Light-emitting diode (LED) therapy is also safe to use in pregnant patients and is done so in adjunct with other treatments (oral and topical).2,11 LED can treat acne by stimulating collagen formation, decreasing inflammation, shrinking sebaceous glands and killing bacteria:2,11

• Red light therapy penetrates more deeply than blue light, thereby stimulating fibroblast activity and leading to increased collagen production.2,11 It can also modify cytokine activity which decreases local inflammation.2,11

• Blue light therapy is especially effective against P.acnes, as this bacterium produces a porphyrin that is stimulated by the blue light leading to photoexcitation and thereby bacterial destruction.12 Further data on these methods is still required, especially when it comes to the optimal dosing for treatment.

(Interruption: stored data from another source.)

Lemma owner_text_is_converted_witness :
  AdvView.post noon db_user3
    (Parsed (JDict [("header", JStr "Opel Astra J"); ("description", JStr "as new");
                    ("owner", JStr " 1 ")]))
  = AdvView.post noon db_user3 (Parsed (JDict opel)).
Proof.
  refine (owner_text_is_converted noon db_user3
            [("header", JStr "Opel Astra J"); ("description", JStr "as new");
             ("owner", JStr " 1 ")] opel " 1 " 1
            eq_refl eq_refl eq_refl eq_refl _ eq_refl eq_refl).
  unfold max_str_int. simpl. lia.
Defined.

(** ** GET on the stores that can be reached *)

Lemma app_timed `{Bcrypt} req st r st' :
  app req st = (r, st') → timed st → timed st'.
Proof.
  intros E Ht.
  pose proof (UserView_advertisements req st) as Hu. rewrite E in Hu.
  unfold timed in *.
  destruct req as [i | i b | i | t b | i | i b | i | salt b]; simpl in *;
    try (rewrite Hu; exact Ht).
  - leaves E; exact Ht.
  - unfold AdvView.patch in E.
    destruct b as [| []]; simplify_eq; try exact Ht.
    destruct (validate_PatchAdvertisementSchema d) as [p | errs |] eqn:Hp;
      simplify_eq; try exact Ht.
    destruct (get_item _ _ _) as [adv0 | nf] eqn:Hget; simplify_eq;
      try exact Ht.
    apply get_item_inl in Hget.
    destruct (set_items_Advertisement p adv0) as (Eh & Et & Eo & Er).
    destruct (update_advertisement_patched st i adv0 _ p Eh Et Eo Er)
      as (_ & Hany).
    destruct (update_advertisement _ _ _ _) as [e st1] eqn:Hupd.
    destruct (Hany _ _ eq_refl)
      as [(-> & _ & _ & row & (_ & _ & Hr & _) & ->) | (x & -> & ->)];
      simplify_eq; try exact Ht.
    simpl. apply table_Forall_insert; [| exact Ht].
    simpl in Hr. rewrite Hr. exact (Ht i adv0 Hget).
  - leaves E; try exact Ht.
    unfold delete_advertisement in *. simplify_eq. simpl.
    now apply table_Forall_delete.
  - unfold AdvView.post in E.
    destruct b as [| []]; simplify_eq; try exact Ht.
    destruct (validate_CreateAdvertisementSchema d) as [v | errs |];
      simplify_eq; try exact Ht.
    destruct (insert_advertisement t st v) as [[new_id | e] st1] eqn:Hins.
    + apply insert_advertisement_checked in Hins
        as (row & -> & _ & _ & _ & _ & Hr & _ & _ & ->).
      simplify_eq. simpl. apply table_Forall_insert; [| exact Ht].
      rewrite Hr. eauto.
    + apply insert_advertisement_inr in Hins as (Hins & _).
      destruct e; simplify_eq; rewrite Hins; exact Ht.
Qed.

It is extremely vital that we educate all patients on the importance of having a good skincare regime, especially pregnant patients as their options for active treatment are limited. Patients who suffer from acne or who have acne-prone skin should use a light skincare regime, ideally products labelled ‘non-comedogenic’. There are no guarantees that these products won’t cause the skin to break out, but they have been shown to be better suited for this skin type. Non-comedogenic products avoid high comedogenicity acids and their salts, especially isopropyl form (myristic, stearic, palmitic, lauric acid), algae extracts, and foaming agent sodium lauryl sulphate (SLS), thereby lowering the risk of triggering the acne formation cycle.12 There has been a shift to use paraben-free skincare products, in spite of paraben being non-comedogenic. This is because some studies have shown this preservative to be associated with skin damage.13

  Follow up

Patient follow-up is vital and although there is no set guidance on this, I always arrange to see my patients four – six weeks after starting any treatment. The effects of the treatment may only be subtle but it allows for me to review how the patient is tolerating the treatment(s), check adherence and gives the patient an opportunity to ask any questions that they may have. Following this I schedule a follow-up depending on the patient’s severity, but all my patients have an emergency number that they can call so they have full access to the clinic.

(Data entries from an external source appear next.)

(** * RLIIM kiosk bridge: spreadsheet import and production merge

    A shallow embedding of [rliim_import/rliimcmimport.py] and
    [rliim_import/rliim2kioskimport.py].

    Cell text is modelled by [string], whose characters are the 256 code
    points of Latin-1; Python's [str] methods are written out on them.
    The relational tables are lists of rows. The database is PostgreSQL
    behind psycopg2: the primary key of the staging table is enforced by
    its insert operation, and what the database makes of a parameter for
    a column or for a comparison, the error of a type that does not fit
    included, is written out where a statement takes the parameter. *)

From Stdlib Require Import ZArith List Bool Lia Ascii String.
From Stdlib Require Import Numbers.DecimalString Floats.SpecFloat.
Import ListNotations.

Open Scope string_scope.
Open Scope Z_scope.

(** ** Python string primitives *)

Module PyStr.

Definition code (c : ascii) : N := N_of_ascii c.

(** [str.isspace] on one code point below 256. *)
Definition is_space (c : ascii) : bool :=
  let n := code c in
  (((9 <=? n) && (n <=? 13)) || ((28 <=? n) && (n <=? 32))
   || (n =? 133) || (n =? 160))%N.

(** The regex class [\d] on a code point below 256. *)
Definition is_digit (c : ascii) : bool :=
  let n := code c in ((48 <=? n) && (n <=? 57))%N.

Definition digit_val (c : ascii) : Z := Z.of_N (code c) - 48.

Fixpoint lstrip (s : string) : string :=
  match s with
  | String c s' => if is_space c then lstrip s' else s
  | EmptyString => EmptyString
  end.

Fixpoint rstrip (s : string) : string :=
  match s with
  | EmptyString => EmptyString
  | String c s' =>
      match rstrip s' with
      | EmptyString => if is_space c then EmptyString else String c EmptyString
      | r => String c r
      end
  end.

(** [s.strip()] *)
Definition strip (s : string) : string := rstrip (lstrip s).

Definition lower_char (c : ascii) : ascii :=
  let n := code c in
  if (((65 <=? n) && (n <=? 90))
      || ((192 <=? n) && (n <=? 222) && negb (n =? 215)))%N
  then ascii_of_N (n + 32) else c.

(** [s.lower()] *)
Fixpoint lower (s : string) : string :=
  match s with
  | EmptyString => EmptyString
  | String c s' => String (lower_char c) (lower s')
  end.

(** [sub in s] *)
Fixpoint contains (sub s : string) : bool :=
  if prefix sub s then true
  else match s with
       | EmptyString => false
       | String _ s' => contains sub s'
       end.

(** [s.split(sep)] for a one-character separator. *)
Fixpoint split (sep : ascii) (s : string) : list string :=
  match s with
  | EmptyString => [EmptyString]
  | String c s' =>
      if Ascii.eqb c sep then EmptyString :: split sep s'
      else match split sep s' with
           | p :: ps => String c p :: ps
           | [] => [String c EmptyString]
           end
  end.

(** [s.replace(a, b)] for one-character [a] and [b]. *)
Fixpoint replace (a b : ascii) (s : string) : string :=
  match s with
  | EmptyString => EmptyString
  | String c s' => String (if Ascii.eqb c a then b else c) (replace a b s')
  end.

(** [s[1:]] *)
Definition tail (s : string) : string :=
  match s with
  | EmptyString => EmptyString
  | String _ s' => s'
  end.

(** [str(n)] for an [int]. *)
Definition of_Z (n : Z) : string := NilEmpty.string_of_int (Z.to_int n).

(** The digits of [int(s)] after the sign: decimal digits, single
    underscores allowed between two digits only. *)
Fixpoint int_body (s : string) (acc : Z) (after_digit : bool) : option Z :=
  match s with
  | EmptyString => if after_digit then Some acc else None
  | String c s' =>
      if is_digit c then int_body s' (10 * acc + digit_val c) true
      else if Ascii.eqb c "_" then
             if after_digit then int_body s' acc false else None
           else None
  end.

There is no concrete timeframe to if/when the skin will clear postpartum, especially if the acne was present prior to the pregnancy. However, as hormone levels and other pregnancy-related changes return to baseline, the skin will likely start to clear. It is important that the skincare regime is continued and active ingredients, such as vitamin A, that could not be used during pregnancy, can be introduced. This is done after a review and another examination of the skin – essentially starting the process from the beginning as a ‘non-pregnant’ patient (taking breastfeeding into consideration).

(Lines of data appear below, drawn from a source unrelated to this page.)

(** * A shallow embedding of [util.py], the tabular data-quality profiler.

    The profiler runs thirteen checks over a pandas DataFrame; every check
    appends text to a shared dictionary [context] (keys [body] and
    [action_items]) and one of them rewrites date columns of the frame in
    place.  The embedding below keeps that shape: a small state-and-exception
    monad threads the frame and the dictionary through the checks, the
    dictionary is a finite map from keys to text, and a frame is a list of
    labelled columns of Python values. *)

From Stdlib Require Import ZArith QArith Qround Qabs Qpower Lqa List String Ascii Bool Lia Sorted Permutation OrdersEx.
From stdpp Require Import base gmap strings list pretty.

Local Open Scope string_scope.
Local Open Scope list_scope.

(** ** Text helpers *)

Definition nl : string := String (ascii_of_nat 10) EmptyString.

(** [sep.join(parts)] *)
Definition join (sep : string) (parts : list string) : string :=
  String.concat sep parts.

(** [" " in col] and, more generally, [c in s] for a one-character [c]. *)
Fixpoint contains_char (c : ascii) (s : string) : bool :=
  match s with
  | EmptyString => false
  | String a rest => if Ascii.eqb a c then true else contains_char c rest
  end.

(** ** Python values held in the cells of a frame *)

(** The three missing markers pandas treats alike ([isna] is true of each). *)
Inductive missing : Type := PyNone | NaN | NaT.

Inductive value : Type :=
| VNull (m : missing)
| VBool (b : bool)
| VInt (n : Z)
| VFloat (x : Q)                  (* a finite float, by its exact value *)
| VStr (s : string)
| VTime (t : Z)                   (* UTC instant, nanoseconds since the epoch *)
| VObj (tyname : string) (tag : nat).
    (* any other object, by its type name: hashable, equal to itself only,
       and without an ordering ([<] on it raises [TypeError]) *)

Definition isna (v : value) : bool :=
  match v with VNull _ => true | _ => false end.

(** [type(x).__name__] *)
Definition type_name (v : value) : string :=
  match v with
  | VNull PyNone => "NoneType"
  | VNull NaN => "float"
  | VNull NaT => "NaTType"
  | VBool _ => "bool"
  | VInt _ => "int"
  | VFloat _ => "float"
  | VStr _ => "str"
  | VTime _ => "Timestamp"
  | VObj ty _ => ty
  end.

It is very important to take a good history, perform a detailed examination, review the patient’s general skincare regime and discuss active ingredients in depth. In my opinion, each patient needs to understand their skin, especially in pregnancy as it can be unpredictable, and only then can you start to advise on treatment. Acne treatment in pregnancy should focus on topical preparations, as they have the best safety profile and have the least risk of systemic absorption. Good results can be achieved if applied appropriately and patients adhere to the treatment plans. Nevertheless, we must remember that acne can have a psychological impact on any person and should not be ignored, in spite of the challenges in managing it.